When I think back to my undergraduate studies, it’s those lessons that come first to mind because it was Dr. Summerville who, in our long rambling conversations about art and music, laid the foundation for what became my education. That she took me under her wing despite my utter lack of knowledge and extremely limited talent was a gift of love and I still wonder why she chose me to receive it. But then, she was a generous teacher, and I imagine I am not the only student who felt as specially chosen.
Anyway, I continued to sing casually after I left Alaska but stopped studying and no longer performed. Once I got to Montreal and moved into apartments with thin walls I mostly stopped singing completely. Instead I began to listen to vocal music—classical, yes, but also increasingly, and then obsessively, jazz.

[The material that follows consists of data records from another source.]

(** * Land use agreement invoices: settlement and numbering

    A shallow embedding of [LandUseAgreementInvoice.update_amounts],
    [LandUseAgreementInvoice.generate_number] and
    [LandUseAgreementInvoiceRow.update_amount] from
    [leasing/models/land_use_agreement.py], together with the tables
    they read and write.

    Conventions.
    - A [Decimal] with two decimal places (every amount column is a
      [DecimalField(decimal_places=2)]) is an integer number of cents.
      Sums and differences of such values are exact.
    - A table is a finite map from primary key to record.  A related
      manager ([self.rows], [self.payments], [self.credit_invoices],
      [credit_inv.rows]) is the list of records of the table whose foreign
      key points to the owner and whose [deleted] column is null: all these
      models are safe-delete models, and their managers hide soft-deleted
      records (see the comment in [update_amounts] about deleted rows).
    - A method that mutates [self] and saves it takes the store and the
      object and returns the new store and the new object.
    - Store operations themselves are assumed to succeed; the one
      exception is the insert of a land use agreement identifier, which
      the [unique_together] constraint declared on the model refuses for
      a duplicate.  The store of invoices does not check the range of a
      column (ten digits for an amount, 0 to 2147483647 for a number) nor
      the unique constraint on [number], and a save leaves [deleted] as
      it is: a theorem that says a call completes, or what a save
      stores, has these as hypotheses. *)

From stdpp Require Import gmap strings list fin_maps.
From Stdlib Require Import ZArith Lia.
From Stdlib Require Import Ascii DecimalString DecimalPos DecimalZ.

Local Open Scope Z_scope.

(** ** Enumerations ([leasing.enums]) *)

(** Modelled from the spec: [leasing.enums.InvoiceState] is not among the
    sources; the lifecycle states are OPEN, PAID and REFUNDED. *)
Inductive InvoiceState : Set := OPEN | PAID | REFUNDED.

(** Modelled from the spec: [leasing.enums.InvoiceType] is not among the
    sources; the monetary types are CHARGE and CREDIT_NOTE. *)
Inductive InvoiceType : Set := CHARGE | CREDIT_NOTE.

Global Instance InvoiceState_eq_dec : EqDecision InvoiceState.
Proof. solve_decision. Defined.

Global Instance InvoiceType_eq_dec : EqDecision InvoiceType.
Proof. solve_decision. Defined.

(** ** Decimal values *)

Abbreviation Decimal := Z (only parsing).

(** [Decimal.compare]: -1, 0 or 1. *)
Definition Decimal_compare (a b : Decimal) : Decimal :=
  match a ?= b with
  | Lt => -1
  | Eq => 0
  | Gt => 1
  end.

(** Truth value of a [Decimal]: false exactly at zero. *)
Definition Decimal_bool (d : Decimal) : bool := negb (d =? 0).
Lemma total_siding_area_ft_in_spec_witness :
  let c :=
    WallContainer.add_wall WallContainer.init
      (Wall.Build [Rect (RectSection.init 144 96)] [Opening.init 35 59])
      "back" in
  let v := 0 + Rmax 0 (0 + 144 * 96 - (0 + 35 * 59)) in
  (0 <= fst (convert_sq_in_to_ft_in v))%Z
  /\ 0 <= snd (convert_sq_in_to_ft_in v) < 144
  /\ WallContainer.total_siding_area_sq_in c None
     = Return (144 * IZR (fst (convert_sq_in_to_ft_in v))
               + snd (convert_sq_in_to_ft_in v)).
Proof.
  intros c v.
  apply (total_siding_area_ft_in_spec c None).
  unfold WallContainer.total_siding_area_ft_in, c.
  rewrite (one_wall_total _ _ (0 + 144 * 96 - (0 + 35 * 59))) by reflexivity.
  reflexivity.
Defined.

Lemma breakdown_by_direction_ft_in_spec_witness :
  let c :=
    WallContainer.add_wall WallContainer.init
      (Wall.Build [Rect (RectSection.init 144 96)] [Opening.init 35 59])
      "back" in
  let m : gmap string R :=
    {[ normalize_direction "back"
       := 0 + Rmax 0 (0 + 144 * 96 - (0 + 35 * 59)) ]} in
  exists m' : gmap string (Z * R),
    WallContainer.breakdown_by_direction_ft_in c = Return m'
    /\ (forall k : string, is_Some (m' !! k) <-> is_Some (m !! k))
    /\ (forall (k : string) (ft : Z) (rem : R),
          m' !! k = Some (ft, rem) ->
          (0 <= ft)%Z /\ 0 <= rem < 144
          /\ m !! k = Some (144 * IZR ft + rem)).
Proof.
  intros c m.
  apply (breakdown_by_direction_ft_in_spec c).
  apply one_wall_breakdown. reflexivity.
Defined.

Lemma total_siding_area_sq_in_all_match_witness :
  let c :=
    WallContainer.add_wall WallContainer.init
      (Wall.Build [Rect (RectSection.init 10 10)] []) "n" in
  WallContainer.total_siding_area_sq_in c (Some ["s"; "North "])
  = WallContainer.total_siding_area_sq_in c None.
Proof.
  intros c. apply (total_siding_area_sq_in_all_match c).
  intros ow [<-|[]]. right. left. reflexivity.
Defined.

But recently classical singing has again become something I listen to often.
This renewed interest has roots reaching back years ago to when I was introduced to my first opera by a friend who offered tickets to see La Bohème at the Met Live in HD series downtown. I went and was astonished. Everything I loved about cinema and theatre were here fused with beautiful singing. I thought of opera as old-fashioned, maybe a joke and didn’t realize it could be so beautiful. I was overwhelmed and—to my surprise—reduced to exultant tears. Since then I’ve watched a half dozen of the Met projections, but no one else I know is more than hypothetically interested. So it’s been easy to skip buying tickets in favor of doing things that family and friends like and we can do together.
But I’m interested in opera! I enjoy it! So it annoys me that I don’t know anything and haven’t made an effort to see more. So finally, during winter holidays this year, I did a bit of research and decided that over the course of the year I was going to make a not-haphazard tour of a bit of the opera repertoire using the Met’s Apple TV app. My thought is to have something like a regular Sunday-afternoon opera. That’s my thought anyway.
Levine’s book is an introductory reference and one of the books I’ve ordered to help me figure out what to watch. It’s light and I read through all the framing materials in the early part of a morning. But the lists of works and brief contextual information is useful for where I am. I’ll have it at hand for the next few months I think.